House Speaker Nancy Pelosi (D., Calif.) answers questions during a news conference about her recent Congressional delegation trip to the Indo-Pacific region on Capitol Hill in Washington, D.C., August 10, 2022. (Evelyn Hockstein/Reuters)

House speaker Nancy Pelosi said last week that it is “sinful” to oppose abortion, claiming that restrictions are an “assault on women of color and women [in] lower income families.”

“The fact that this is such an assault on women of color and women [in] lower income families is just sinful. It’s sinful. It’s wrong that they would be able to say to women what they think women should be doing with their lives and their bodies. But it’s sinful, the injustice of it all,” Pelosi said August 26 at the Roundtable on Women’s Reproductive Health in San Francisco.

The California representative, who is a Catholic, then claimed that “extreme MAGA Republicans” are harming women by restricting abortion.

“We take pride in California’s leadership on reproductive health,” Pelosi said. “A beacon of hope and refuge in a time of widespread fear. Emboldened by the radical Supreme Court, extreme MAGA Republicans are inflicting unimaginable pain on women and their families.”

California voters will vote in November to decide if the state’s constitution should be amended to include the right to abortion. The proposed amendment was approved in June by California’s Democrat-majority legislature.

The amendment would read, in part, “The state shall not deny or interfere with an individual’s reproductive freedom in their most intimate decisions, which includes their fundamental right to choose to have an abortion and their fundamental right to choose or refuse contraceptives.”

Pelosi also argued that Republicans “disregard” women’s’ “health needs at any given time” and that abortion restrictions impact the children women already have.

“Now Republicans have made freedom, democracy a kitchen table issue for women, because it is a decision that has cost both in terms of health, in terms of opportunity for other children, and also in terms of dollar amounts. So this Day of Action, again, is about women, women saving our Democracy. That’s what is happening. Women saving our Democracy,” Pelosi added.
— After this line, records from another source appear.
(** ** More on retrying a request *)
Module RetryMore.
Import Mirror RetryNotions RetryFacts.

Section Retry.
Variable network : string -> nat -> GetResult.

Lemma retryLoop_closed (fuel : nat) (url : string) (maxRetries attempt : Z)
    (lastErr : option error) (w : World) resp err w' :
  retryLoop network fuel url maxRetries attempt lastErr w = Some ((resp, err), w') ->
  requests w <= requests w' /\
  closed w' = closed w ++
              List.filter (fun k => serverError (network url k))
                (seq (S (requests w)) (requests w' - requests w)) /\
  match resp with
  | Some code =>
      requests w < requests w' /\ network url (requests w') = Response code /\
      (code < 500)%Z
  | None => True
  end.
Proof.
  revert attempt lastErr w.
  induction fuel as [|fuel IH]; intros attempt lastErr w; cbn [retryLoop].
  - destruct (attempt <=? maxRetries)%Z; [discriminate|].
    intros [= <- <- <-]. rewrite Nat.sub_diag. simpl. rewrite app_nil_r. auto.
  - destruct (attempt <=? maxRetries)%Z; cycle 1.
    { intros [= <- <- <-]. rewrite Nat.sub_diag. simpl. rewrite app_nil_r. auto. }
    unfold httpClient_Get.
    destruct (network url (S (requests w))) as [e|code] eqn:Hnet.
    + intros Hrun. apply IH in Hrun as (Hle & Hcl & Hres).
      assert (Hreq : forall b : bool,
                requests (if b then Sleep (backoff attempt)
                            {| requests := S (requests w); slept := slept w; closed := closed w |}
                          else {| requests := S (requests w); slept := slept w; closed := closed w |})
                = S (requests w)) by (intros []; reflexivity).
      assert (Hclo : forall b : bool,
                closed (if b then Sleep (backoff attempt)
                          {| requests := S (requests w); slept := slept w; closed := closed w |}
                        else {| requests := S (requests w); slept := slept w; closed := closed w |})
                = closed w) by (intros []; reflexivity).
      rewrite Hreq in *. rewrite Hclo in Hcl.
      split; [lia|]. split.
      * rewrite Hcl. f_equal.
        replace (requests w' - requests w) with (S (requests w' - S (requests w))) by lia.
        cbn [seq List.filter]. rewrite Hnet. reflexivity.
      * destruct resp; [|exact I]. destruct Hres as (? & ? & ?). repeat split; auto; lia.
    + destruct (Z.leb_spec 500 code) as [Hsrv|Hok].
      * intros Hrun. apply IH in Hrun as (Hle & Hcl & Hres).
        assert (Hreq : forall b : bool,
                  requests (if b then Sleep (backoff attempt)
                              (Body_Close {| requests := S (requests w); slept := slept w;
                                             closed := closed w |})
                            else Body_Close {| requests := S (requests w); slept := slept w;
                                               closed := closed w |})
                  = S (requests w)) by (intros []; reflexivity).
        assert (Hclo : forall b : bool,
                  closed (if b then Sleep (backoff attempt)
                            (Body_Close {| requests := S (requests w); slept := slept w;
                                           closed := closed w |})
                          else Body_Close {| requests := S (requests w); slept := slept w;
                                             closed := closed w |})
                  = closed w ++ [S (requests w)]) by (intros []; reflexivity).
        rewrite Hreq in *. rewrite Hclo in Hcl.
        split; [lia|]. split.
        -- rewrite Hcl, <- app_assoc. f_equal.
           replace (requests w' - requests w) with (S (requests w' - S (requests w))) by lia.
           cbn [seq List.filter]. rewrite Hnet. simpl.
           destruct (Z.leb_spec 500 code); [reflexivity | lia].
        -- destruct resp; [|exact I]. destruct Hres as (? & ? & ?). repeat split; auto; lia.
      * intros [= <- <- <-]. cbn [requests closed].
        replace (S (requests w) - requests w) with 1 by lia.
        cbn [seq List.filter]. rewrite Hnet. simpl.
        destruct (Z.leb_spec 500 code); [lia|]. rewrite app_nil_r.
        repeat split; auto; lia.
Qed.

(** X7: when the function returns, the bodies it closed are exactly those
    of the responses with status 500 or more that it discarded; the body
    of the response it returns is left open for the caller. *)
Theorem httpGetWithRetry_closes_discarded
    (url : string) (maxRetries : Z) (w : World) resp err w' :
  httpGetWithRetry network url maxRetries w = Some ((resp, err), w') ->
  closed w' = closed w ++
              List.filter (fun k => serverError (network url k))
                (seq (S (requests w)) (requests w' - requests w)) /\
  forall code, resp = Some code ->
    network url (requests w') = Response code /\
    ~ In (requests w')
        (List.filter (fun k => serverError (network url k))
           (seq (S (requests w)) (requests w' - requests w))).
Proof.
  unfold httpGetWithRetry. intros Hrun.
  apply retryLoop_closed in Hrun as (Hle & Hcl & Hres).
  split; [exact Hcl|]. intros code ->. destruct Hres as (Hlt & Hnet & Hcode).
  split; [exact Hnet|].
  rewrite List.filter_In, Hnet. simpl. intros [_ Hsrv].
  apply Z.leb_le in Hsrv. lia.
Qed.

Lemma total_app (l1 l2 : list Z) : total (l1 ++ l2) = (total l1 + total l2)%Z.
Proof.
  unfold total. induction l1 as [|x l1 IH]; simpl; [reflexivity|]. rewrite IH. lia.
Qed.

Lemma total_backoffs (k : nat) :
  total (map (fun i => (2 * Second * Z.of_nat i)%Z) (seq 1 k))
  = (Second * Z.of_nat k * (Z.of_nat k + 1))%Z.
Proof.
  induction k as [|k IH]; [reflexivity|].
  rewrite seq_S, map_app, total_app, IH. simpl.
  unfold Second. lia.
Qed.

(** X8: for a retry bound up to 4611686018 the function sleeps, over all
    its retries, [k * (k - 1)] seconds when it made [k] requests, hence at
    most [maxRetries * (maxRetries - 1)] seconds. *)
Theorem httpGetWithRetry_total_backoff (url : string) (maxRetries : Z) (w : World) :
  (0 <= maxRetries <= 4611686018)%Z ->
  exists resp err w' added,
    httpGetWithRetry network url maxRetries w = Some ((resp, err), w') /\
    slept w' = slept w ++ added /\
    total added = (Second * Z.of_nat (requests w' - requests w)
                   * (Z.of_nat (requests w' - requests w) - 1))%Z /\
    (total added <= Second * maxRetries * (maxRetries - 1))%Z.
Proof.
  intros Hn. unfold httpGetWithRetry.
  destruct (retryLoop_spec network (Z.to_nat maxRetries) url maxRetries 1 None w)
    as (resp & err & w' & Hrun & Hle & Hk & _ & Hsl & Hres); [lia | lia | lia |].
  exists resp, err, w',
    (map (fun i => (2 * Second * Z.of_nat i)%Z) (seq 1 (requests w' - requests w - 1))).
  split; [exact Hrun|]. split.
  { rewrite Hsl. f_equal. apply map_ext. intros i. f_equal. lia. }
  rewrite total_backoffs.
  set (k := requests w' - requests w) in *.
  assert (Hk0 : k = 0 \/ 1 <= k) by lia.
  unfold Second. destruct Hk0 as [->|Hk1]; [simpl; nia|].
  replace (Z.of_nat (k - 1)) with (Z.of_nat k - 1)%Z by lia.
  split; [lia | nia].
Qed.

(** X6: for a retry bound up to 4611686018, the function returns a nil
    response together with a nil error exactly when [maxRetries] is zero
    or less, and then it sends nothing. *)
Theorem httpGetWithRetry_nil_nil (url : string) (maxRetries : Z) (w : World) :
  (maxRetries <= 4611686018)%Z ->
  exists resp err w',
    httpGetWithRetry network url maxRetries w = Some ((resp, err), w') /\
    ((resp = None /\ err = None) <-> (maxRetries <= 0)%Z) /\
    ((maxRetries <= 0)%Z -> w' = w).
Proof.
  intros Hn. unfold httpGetWithRetry.
  destruct (Z.le_gt_cases maxRetries 0) as [Hzero|Hpos].
  - exists None, None, w.
    replace (Z.to_nat maxRetries) with 0 by lia. cbn [retryLoop].
    destruct (Z.leb_spec 1 maxRetries); [lia|]. split; [reflexivity|]. tauto.
  - destruct (retryLoop_spec network (Z.to_nat maxRetries) url maxRetries 1 None w)
      as (resp & err & w' & Hrun & Hle & Hk & _ & _ & Hres); [lia | lia | lia |].
    exists resp, err, w'. split; [exact Hrun|]. split; [|lia].
    split; [|lia]. intros [-> ->]. destruct Hres as (Hfull & _ & Herr).
    destruct (requests w' - requests w) eqn:E; [lia | discriminate].
Qed.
Pelosi was barred in May from receiving Communion in the Archdiocese of San Fransisco over her stance on abortion.

San Francisco archbishop Salvatore Cordileone informed Pelosi in a letter that she was no longer eligible “unless and until she publicly repudiates her support for abortion ‘rights’ and confess and receive absolution for her cooperation in this evil in the sacrament of Penance.”